Provided data below:

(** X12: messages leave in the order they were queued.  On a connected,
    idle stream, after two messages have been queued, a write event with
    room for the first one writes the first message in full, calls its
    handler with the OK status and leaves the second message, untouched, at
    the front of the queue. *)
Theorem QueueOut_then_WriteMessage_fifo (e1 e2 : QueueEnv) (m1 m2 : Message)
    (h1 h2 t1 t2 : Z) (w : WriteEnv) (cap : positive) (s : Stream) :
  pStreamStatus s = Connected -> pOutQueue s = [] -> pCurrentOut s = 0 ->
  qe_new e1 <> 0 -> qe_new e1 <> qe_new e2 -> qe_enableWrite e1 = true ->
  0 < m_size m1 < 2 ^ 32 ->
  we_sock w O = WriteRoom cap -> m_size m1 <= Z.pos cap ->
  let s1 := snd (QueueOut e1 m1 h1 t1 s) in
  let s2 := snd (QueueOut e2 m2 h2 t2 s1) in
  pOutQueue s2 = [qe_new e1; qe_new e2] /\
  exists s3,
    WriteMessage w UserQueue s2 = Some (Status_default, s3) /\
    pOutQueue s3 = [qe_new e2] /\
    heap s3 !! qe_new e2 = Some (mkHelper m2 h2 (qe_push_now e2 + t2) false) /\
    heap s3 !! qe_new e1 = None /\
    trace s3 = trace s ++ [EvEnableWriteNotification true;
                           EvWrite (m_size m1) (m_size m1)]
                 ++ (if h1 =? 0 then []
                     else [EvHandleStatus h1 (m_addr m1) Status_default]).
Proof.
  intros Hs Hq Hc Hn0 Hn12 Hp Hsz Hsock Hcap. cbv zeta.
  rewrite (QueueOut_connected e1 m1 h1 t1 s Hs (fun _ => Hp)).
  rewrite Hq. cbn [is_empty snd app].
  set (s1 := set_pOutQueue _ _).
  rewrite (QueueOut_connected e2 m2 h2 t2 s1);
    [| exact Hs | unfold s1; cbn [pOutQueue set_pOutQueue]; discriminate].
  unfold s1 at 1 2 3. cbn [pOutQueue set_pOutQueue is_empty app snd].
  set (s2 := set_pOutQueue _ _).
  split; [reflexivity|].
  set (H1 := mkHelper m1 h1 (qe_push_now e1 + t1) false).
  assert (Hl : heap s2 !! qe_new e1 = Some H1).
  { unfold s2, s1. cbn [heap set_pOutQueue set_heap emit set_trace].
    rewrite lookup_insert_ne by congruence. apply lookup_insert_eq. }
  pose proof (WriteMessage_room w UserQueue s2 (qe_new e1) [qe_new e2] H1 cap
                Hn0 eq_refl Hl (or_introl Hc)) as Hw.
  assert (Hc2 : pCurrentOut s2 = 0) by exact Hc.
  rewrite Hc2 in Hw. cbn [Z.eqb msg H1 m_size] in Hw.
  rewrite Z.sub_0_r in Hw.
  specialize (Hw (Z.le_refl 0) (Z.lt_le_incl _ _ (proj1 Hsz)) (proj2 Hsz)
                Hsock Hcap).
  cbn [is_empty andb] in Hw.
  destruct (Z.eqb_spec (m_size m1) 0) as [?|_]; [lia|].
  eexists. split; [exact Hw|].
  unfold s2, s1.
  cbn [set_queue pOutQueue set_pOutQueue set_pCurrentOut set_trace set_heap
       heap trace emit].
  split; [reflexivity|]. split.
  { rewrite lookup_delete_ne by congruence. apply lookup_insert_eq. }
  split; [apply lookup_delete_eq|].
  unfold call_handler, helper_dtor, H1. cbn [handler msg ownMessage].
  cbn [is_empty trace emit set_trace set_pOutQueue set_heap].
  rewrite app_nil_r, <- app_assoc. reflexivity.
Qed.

End of Provided data.
Provided data below:

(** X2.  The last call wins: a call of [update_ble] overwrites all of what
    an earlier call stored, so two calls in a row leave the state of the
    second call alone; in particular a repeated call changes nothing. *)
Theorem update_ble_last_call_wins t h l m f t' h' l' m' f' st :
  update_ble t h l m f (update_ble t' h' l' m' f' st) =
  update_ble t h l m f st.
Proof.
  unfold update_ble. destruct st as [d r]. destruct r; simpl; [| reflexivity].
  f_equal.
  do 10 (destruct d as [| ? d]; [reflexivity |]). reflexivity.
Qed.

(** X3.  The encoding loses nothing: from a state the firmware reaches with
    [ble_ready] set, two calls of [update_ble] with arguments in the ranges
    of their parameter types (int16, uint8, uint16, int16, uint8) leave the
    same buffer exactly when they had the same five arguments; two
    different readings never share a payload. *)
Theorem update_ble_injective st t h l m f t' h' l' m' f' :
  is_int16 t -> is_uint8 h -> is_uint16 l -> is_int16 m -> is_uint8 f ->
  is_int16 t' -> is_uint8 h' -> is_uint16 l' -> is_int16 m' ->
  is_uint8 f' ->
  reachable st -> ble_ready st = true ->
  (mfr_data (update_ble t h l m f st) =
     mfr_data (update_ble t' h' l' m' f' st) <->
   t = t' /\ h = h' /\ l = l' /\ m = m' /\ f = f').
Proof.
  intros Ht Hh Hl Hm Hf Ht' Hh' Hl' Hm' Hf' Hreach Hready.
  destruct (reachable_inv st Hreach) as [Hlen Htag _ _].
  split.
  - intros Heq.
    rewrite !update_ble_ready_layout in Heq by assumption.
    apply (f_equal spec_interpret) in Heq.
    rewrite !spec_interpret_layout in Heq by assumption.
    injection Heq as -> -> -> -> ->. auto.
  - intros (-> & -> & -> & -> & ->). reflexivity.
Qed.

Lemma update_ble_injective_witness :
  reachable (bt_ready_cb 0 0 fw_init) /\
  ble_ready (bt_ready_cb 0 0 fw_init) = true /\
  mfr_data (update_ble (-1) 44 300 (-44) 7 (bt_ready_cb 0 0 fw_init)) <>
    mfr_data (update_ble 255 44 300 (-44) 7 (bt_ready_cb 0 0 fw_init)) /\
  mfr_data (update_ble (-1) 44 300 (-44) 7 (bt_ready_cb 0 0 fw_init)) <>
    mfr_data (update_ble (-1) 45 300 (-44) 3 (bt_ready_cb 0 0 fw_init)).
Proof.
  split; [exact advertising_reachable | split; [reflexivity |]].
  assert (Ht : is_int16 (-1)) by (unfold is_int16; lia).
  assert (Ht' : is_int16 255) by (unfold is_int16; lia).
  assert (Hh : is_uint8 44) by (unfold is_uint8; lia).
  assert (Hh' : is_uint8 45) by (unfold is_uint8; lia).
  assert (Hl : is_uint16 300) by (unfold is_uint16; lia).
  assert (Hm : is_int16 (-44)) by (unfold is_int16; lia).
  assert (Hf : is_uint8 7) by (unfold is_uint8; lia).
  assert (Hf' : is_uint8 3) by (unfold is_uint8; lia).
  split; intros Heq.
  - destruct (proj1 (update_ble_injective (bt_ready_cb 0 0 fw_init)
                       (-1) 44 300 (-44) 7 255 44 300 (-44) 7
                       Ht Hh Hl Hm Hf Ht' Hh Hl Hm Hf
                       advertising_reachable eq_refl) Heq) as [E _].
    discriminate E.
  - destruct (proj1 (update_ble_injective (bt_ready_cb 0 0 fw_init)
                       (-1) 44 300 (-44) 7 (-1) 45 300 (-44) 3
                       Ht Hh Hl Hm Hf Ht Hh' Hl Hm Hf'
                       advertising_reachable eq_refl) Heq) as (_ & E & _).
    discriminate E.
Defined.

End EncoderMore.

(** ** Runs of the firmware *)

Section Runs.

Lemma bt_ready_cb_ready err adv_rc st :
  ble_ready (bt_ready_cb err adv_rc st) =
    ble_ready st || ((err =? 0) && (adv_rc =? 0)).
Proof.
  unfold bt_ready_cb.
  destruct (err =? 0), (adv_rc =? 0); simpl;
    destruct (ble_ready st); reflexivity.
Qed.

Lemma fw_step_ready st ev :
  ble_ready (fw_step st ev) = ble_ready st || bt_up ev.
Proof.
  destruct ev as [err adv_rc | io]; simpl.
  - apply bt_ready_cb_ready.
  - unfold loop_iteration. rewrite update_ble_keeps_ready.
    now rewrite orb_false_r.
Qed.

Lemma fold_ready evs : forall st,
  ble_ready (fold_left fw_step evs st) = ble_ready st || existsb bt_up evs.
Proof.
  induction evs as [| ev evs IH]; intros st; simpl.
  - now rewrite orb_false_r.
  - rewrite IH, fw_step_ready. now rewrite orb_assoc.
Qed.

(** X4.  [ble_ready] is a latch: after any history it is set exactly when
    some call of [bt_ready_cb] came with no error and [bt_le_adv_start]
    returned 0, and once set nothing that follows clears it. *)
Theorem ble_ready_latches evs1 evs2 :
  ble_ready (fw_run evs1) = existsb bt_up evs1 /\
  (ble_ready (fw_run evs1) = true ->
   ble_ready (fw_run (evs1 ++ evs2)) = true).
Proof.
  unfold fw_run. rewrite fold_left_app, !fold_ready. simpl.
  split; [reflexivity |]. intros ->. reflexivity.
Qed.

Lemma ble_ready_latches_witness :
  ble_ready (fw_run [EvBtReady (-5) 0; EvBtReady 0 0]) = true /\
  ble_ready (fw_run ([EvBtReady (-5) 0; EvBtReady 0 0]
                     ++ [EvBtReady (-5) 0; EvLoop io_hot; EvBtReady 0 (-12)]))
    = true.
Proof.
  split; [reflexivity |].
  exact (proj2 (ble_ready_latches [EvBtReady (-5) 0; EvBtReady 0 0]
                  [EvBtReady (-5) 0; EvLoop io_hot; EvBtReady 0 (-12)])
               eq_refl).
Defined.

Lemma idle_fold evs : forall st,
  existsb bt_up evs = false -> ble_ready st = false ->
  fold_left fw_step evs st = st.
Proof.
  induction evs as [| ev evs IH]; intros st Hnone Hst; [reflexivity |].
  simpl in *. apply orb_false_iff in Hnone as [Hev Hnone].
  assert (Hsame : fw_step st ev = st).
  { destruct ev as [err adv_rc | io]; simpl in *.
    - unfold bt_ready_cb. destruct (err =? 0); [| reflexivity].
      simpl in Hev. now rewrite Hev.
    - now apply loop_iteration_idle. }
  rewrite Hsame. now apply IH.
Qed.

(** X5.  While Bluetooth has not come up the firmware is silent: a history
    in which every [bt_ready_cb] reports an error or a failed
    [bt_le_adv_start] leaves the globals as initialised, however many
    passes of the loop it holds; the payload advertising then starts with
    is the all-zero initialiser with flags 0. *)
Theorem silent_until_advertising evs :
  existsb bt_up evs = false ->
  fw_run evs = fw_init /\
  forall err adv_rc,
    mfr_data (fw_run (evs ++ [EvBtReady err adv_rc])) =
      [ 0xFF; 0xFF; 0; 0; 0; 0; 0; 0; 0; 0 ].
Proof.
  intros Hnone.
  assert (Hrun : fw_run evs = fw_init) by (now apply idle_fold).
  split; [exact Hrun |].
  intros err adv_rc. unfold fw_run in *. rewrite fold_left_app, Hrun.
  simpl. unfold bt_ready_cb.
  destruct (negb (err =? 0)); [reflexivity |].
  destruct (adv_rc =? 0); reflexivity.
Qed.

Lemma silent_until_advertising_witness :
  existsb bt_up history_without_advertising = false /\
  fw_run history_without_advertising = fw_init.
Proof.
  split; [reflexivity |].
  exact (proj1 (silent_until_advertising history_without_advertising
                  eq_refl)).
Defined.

End of Provided data.
Provided data below:

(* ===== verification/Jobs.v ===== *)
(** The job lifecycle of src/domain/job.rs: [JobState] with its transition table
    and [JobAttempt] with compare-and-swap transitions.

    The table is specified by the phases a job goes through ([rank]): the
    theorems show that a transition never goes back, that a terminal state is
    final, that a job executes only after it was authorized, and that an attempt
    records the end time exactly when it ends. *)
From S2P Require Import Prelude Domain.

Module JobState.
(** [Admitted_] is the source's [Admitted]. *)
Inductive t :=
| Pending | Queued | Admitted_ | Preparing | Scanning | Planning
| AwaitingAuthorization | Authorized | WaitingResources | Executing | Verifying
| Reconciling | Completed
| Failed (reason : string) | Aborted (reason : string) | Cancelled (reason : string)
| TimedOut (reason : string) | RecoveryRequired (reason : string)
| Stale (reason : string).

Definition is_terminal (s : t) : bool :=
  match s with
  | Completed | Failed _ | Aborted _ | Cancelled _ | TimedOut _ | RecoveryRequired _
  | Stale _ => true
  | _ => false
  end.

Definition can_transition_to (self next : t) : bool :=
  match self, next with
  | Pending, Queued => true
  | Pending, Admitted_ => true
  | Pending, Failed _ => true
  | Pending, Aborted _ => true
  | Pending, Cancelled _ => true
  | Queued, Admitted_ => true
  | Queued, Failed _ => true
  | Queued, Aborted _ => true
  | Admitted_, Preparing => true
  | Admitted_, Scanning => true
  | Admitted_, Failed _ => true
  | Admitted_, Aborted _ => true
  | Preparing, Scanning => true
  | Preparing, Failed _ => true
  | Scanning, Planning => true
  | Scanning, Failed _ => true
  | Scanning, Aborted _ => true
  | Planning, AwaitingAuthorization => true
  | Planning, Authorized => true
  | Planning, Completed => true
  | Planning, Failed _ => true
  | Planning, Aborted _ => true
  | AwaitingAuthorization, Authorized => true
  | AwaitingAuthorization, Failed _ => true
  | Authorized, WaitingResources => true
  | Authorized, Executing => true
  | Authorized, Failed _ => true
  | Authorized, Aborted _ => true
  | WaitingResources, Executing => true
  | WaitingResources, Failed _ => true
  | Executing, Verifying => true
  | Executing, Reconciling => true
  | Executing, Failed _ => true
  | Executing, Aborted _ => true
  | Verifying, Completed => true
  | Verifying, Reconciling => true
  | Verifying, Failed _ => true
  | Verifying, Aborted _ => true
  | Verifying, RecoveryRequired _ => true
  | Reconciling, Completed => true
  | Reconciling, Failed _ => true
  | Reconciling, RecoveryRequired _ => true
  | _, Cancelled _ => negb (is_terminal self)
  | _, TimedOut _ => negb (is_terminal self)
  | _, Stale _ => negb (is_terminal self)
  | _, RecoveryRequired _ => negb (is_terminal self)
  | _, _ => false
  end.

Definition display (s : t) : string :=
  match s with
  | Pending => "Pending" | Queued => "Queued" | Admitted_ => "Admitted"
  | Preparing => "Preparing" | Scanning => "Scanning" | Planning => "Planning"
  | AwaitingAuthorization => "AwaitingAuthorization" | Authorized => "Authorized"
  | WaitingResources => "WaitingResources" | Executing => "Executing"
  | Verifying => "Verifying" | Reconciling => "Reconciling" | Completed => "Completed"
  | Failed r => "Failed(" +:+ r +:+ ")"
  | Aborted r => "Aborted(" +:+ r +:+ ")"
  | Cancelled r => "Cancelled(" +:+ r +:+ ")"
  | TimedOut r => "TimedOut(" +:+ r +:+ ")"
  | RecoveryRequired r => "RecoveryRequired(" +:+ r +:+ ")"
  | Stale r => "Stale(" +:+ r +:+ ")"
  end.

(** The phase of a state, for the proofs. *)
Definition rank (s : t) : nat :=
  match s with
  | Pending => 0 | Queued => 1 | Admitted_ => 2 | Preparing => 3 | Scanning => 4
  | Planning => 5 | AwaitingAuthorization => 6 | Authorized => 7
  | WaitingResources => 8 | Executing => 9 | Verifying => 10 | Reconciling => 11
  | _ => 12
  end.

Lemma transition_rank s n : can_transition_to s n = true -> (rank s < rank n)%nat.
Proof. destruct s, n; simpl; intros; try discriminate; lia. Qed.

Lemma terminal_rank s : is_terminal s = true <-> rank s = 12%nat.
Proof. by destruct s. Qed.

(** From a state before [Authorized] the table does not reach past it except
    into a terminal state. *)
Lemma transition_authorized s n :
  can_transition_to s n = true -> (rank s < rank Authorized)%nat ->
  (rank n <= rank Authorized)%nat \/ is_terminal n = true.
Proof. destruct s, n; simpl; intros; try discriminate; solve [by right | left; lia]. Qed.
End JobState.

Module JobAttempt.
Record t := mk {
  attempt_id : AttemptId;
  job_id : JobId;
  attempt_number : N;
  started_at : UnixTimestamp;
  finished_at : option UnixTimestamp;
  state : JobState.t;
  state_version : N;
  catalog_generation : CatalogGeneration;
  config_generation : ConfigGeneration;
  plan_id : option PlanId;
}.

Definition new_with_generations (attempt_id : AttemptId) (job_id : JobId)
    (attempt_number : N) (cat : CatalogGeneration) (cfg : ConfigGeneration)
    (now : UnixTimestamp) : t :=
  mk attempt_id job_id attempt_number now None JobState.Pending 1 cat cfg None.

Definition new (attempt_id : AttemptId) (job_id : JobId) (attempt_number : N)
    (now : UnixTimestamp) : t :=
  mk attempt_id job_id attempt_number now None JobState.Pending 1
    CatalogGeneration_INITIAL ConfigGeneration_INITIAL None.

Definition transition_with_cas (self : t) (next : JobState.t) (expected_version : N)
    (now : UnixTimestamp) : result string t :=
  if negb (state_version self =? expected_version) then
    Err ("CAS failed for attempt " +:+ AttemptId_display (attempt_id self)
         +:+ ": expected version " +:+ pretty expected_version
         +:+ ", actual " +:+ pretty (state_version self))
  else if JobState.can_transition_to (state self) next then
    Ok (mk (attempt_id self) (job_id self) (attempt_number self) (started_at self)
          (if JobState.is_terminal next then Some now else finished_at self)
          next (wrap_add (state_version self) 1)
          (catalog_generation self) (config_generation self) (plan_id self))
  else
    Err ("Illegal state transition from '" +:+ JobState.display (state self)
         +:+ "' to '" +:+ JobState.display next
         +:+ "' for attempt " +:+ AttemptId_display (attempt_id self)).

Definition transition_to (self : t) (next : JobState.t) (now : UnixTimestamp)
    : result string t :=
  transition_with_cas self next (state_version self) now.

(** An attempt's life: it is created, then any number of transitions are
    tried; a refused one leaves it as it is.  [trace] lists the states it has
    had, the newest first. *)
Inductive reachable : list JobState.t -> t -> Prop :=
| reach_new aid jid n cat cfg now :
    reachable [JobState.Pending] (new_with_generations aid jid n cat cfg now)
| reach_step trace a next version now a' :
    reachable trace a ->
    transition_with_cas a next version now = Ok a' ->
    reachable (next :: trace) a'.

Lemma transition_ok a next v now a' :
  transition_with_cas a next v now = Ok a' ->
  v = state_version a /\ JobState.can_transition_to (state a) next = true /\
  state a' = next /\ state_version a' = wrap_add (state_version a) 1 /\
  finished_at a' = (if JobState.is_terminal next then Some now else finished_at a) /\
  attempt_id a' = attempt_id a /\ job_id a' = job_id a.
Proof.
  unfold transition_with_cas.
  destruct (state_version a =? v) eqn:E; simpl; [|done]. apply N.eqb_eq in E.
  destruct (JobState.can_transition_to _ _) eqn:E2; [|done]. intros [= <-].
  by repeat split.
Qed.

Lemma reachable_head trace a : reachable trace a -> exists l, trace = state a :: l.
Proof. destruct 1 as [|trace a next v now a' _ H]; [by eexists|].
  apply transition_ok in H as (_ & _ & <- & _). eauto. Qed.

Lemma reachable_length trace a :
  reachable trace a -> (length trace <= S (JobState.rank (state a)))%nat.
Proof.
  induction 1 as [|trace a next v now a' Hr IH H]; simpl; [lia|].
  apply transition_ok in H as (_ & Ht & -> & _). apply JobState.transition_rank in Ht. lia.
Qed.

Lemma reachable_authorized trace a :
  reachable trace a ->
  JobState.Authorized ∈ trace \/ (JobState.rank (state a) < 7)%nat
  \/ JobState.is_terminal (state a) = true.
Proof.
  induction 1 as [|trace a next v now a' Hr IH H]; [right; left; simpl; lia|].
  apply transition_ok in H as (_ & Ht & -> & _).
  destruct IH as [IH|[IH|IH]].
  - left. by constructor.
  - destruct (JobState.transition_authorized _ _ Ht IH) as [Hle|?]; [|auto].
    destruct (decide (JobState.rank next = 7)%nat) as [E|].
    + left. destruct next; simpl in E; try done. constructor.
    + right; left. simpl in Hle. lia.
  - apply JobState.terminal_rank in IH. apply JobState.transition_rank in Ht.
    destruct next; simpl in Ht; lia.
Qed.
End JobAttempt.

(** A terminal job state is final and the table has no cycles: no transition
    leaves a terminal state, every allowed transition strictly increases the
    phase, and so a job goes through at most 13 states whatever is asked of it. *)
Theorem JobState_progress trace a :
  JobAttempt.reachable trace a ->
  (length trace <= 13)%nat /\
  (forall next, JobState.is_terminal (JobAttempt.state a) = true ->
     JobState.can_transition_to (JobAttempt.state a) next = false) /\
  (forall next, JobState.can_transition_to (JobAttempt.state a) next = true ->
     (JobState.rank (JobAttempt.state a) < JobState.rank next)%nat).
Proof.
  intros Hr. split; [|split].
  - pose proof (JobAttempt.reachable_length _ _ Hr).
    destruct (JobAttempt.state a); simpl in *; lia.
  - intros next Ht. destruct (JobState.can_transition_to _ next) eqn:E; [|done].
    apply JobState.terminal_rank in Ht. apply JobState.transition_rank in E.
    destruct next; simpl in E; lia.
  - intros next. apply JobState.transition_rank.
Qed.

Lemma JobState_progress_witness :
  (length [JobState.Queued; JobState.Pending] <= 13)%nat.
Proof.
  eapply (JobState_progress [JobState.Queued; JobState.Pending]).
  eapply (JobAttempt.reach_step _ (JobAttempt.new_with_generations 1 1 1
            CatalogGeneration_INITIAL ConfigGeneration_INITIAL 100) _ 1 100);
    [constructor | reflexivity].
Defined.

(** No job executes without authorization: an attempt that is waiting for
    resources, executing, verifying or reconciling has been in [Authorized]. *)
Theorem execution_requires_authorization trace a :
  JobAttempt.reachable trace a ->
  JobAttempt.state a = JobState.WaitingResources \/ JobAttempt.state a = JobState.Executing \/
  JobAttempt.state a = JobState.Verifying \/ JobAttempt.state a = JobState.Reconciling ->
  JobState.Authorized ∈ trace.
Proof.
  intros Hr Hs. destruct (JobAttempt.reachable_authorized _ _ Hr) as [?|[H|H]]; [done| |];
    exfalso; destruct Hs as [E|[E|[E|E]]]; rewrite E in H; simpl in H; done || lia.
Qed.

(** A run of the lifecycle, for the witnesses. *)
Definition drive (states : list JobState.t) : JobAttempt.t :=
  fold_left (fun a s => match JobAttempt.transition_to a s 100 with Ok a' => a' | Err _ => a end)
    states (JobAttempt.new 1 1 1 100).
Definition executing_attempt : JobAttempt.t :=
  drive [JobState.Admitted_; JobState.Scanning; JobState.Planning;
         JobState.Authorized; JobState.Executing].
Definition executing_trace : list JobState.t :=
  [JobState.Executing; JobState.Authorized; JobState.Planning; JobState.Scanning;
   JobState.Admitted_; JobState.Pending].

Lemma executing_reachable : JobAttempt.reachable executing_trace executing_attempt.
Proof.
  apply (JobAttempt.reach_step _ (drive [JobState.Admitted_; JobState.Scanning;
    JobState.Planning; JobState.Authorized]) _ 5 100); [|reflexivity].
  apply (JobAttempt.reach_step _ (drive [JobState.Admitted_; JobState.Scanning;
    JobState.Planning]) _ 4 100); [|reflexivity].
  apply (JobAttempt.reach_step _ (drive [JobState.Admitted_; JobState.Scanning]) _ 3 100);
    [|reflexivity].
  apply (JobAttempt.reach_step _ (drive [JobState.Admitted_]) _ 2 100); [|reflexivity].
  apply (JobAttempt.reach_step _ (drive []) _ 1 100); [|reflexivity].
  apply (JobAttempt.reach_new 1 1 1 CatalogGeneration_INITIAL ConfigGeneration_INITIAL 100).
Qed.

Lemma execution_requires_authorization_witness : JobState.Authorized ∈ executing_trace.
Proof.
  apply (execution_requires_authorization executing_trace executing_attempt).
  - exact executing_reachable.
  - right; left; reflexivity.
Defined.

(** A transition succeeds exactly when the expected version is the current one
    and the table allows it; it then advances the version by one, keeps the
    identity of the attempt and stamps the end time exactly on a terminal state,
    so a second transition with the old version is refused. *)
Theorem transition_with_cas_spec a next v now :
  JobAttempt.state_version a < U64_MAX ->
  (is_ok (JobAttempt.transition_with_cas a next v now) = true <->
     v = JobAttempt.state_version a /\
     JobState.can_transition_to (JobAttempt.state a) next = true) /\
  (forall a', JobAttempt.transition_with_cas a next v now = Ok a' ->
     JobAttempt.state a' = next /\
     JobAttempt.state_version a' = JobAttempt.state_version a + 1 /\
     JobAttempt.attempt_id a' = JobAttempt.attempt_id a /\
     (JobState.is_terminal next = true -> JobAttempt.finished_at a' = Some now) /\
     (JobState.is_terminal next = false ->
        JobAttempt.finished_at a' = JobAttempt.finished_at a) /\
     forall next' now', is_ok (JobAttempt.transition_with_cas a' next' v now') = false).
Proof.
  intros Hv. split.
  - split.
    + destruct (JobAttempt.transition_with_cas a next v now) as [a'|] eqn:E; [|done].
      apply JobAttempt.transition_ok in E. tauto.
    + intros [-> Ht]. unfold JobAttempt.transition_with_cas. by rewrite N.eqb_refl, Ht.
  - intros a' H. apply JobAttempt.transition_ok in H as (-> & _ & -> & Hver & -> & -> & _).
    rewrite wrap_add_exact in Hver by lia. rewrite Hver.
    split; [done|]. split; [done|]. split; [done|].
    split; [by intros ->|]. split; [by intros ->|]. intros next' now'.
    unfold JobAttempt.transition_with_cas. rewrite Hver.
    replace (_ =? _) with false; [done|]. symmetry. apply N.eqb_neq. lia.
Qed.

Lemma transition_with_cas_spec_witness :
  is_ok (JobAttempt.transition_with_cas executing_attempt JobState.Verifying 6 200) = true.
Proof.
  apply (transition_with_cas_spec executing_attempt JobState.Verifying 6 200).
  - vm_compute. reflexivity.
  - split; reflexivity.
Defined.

End of Provided data.

Problem:
Working from the records above, write out verbatim only the lines from the line containing "From S2P Require Import Prelude Domain." through the line containing "Pending, Aborted _ => true".

Solution:
From S2P Require Import Prelude Domain.

Module JobState.
(** [Admitted_] is the source's [Admitted]. *)
Inductive t :=
| Pending | Queued | Admitted_ | Preparing | Scanning | Planning
| AwaitingAuthorization | Authorized | WaitingResources | Executing | Verifying
| Reconciling | Completed
| Failed (reason : string) | Aborted (reason : string) | Cancelled (reason : string)
| TimedOut (reason : string) | RecoveryRequired (reason : string)
| Stale (reason : string).

Definition is_terminal (s : t) : bool :=
  match s with
  | Completed | Failed _ | Aborted _ | Cancelled _ | TimedOut _ | RecoveryRequired _
  | Stale _ => true
  | _ => false
  end.

Definition can_transition_to (self next : t) : bool :=
  match self, next with
  | Pending, Queued => true
  | Pending, Admitted_ => true
  | Pending, Failed _ => true
  | Pending, Aborted _ => true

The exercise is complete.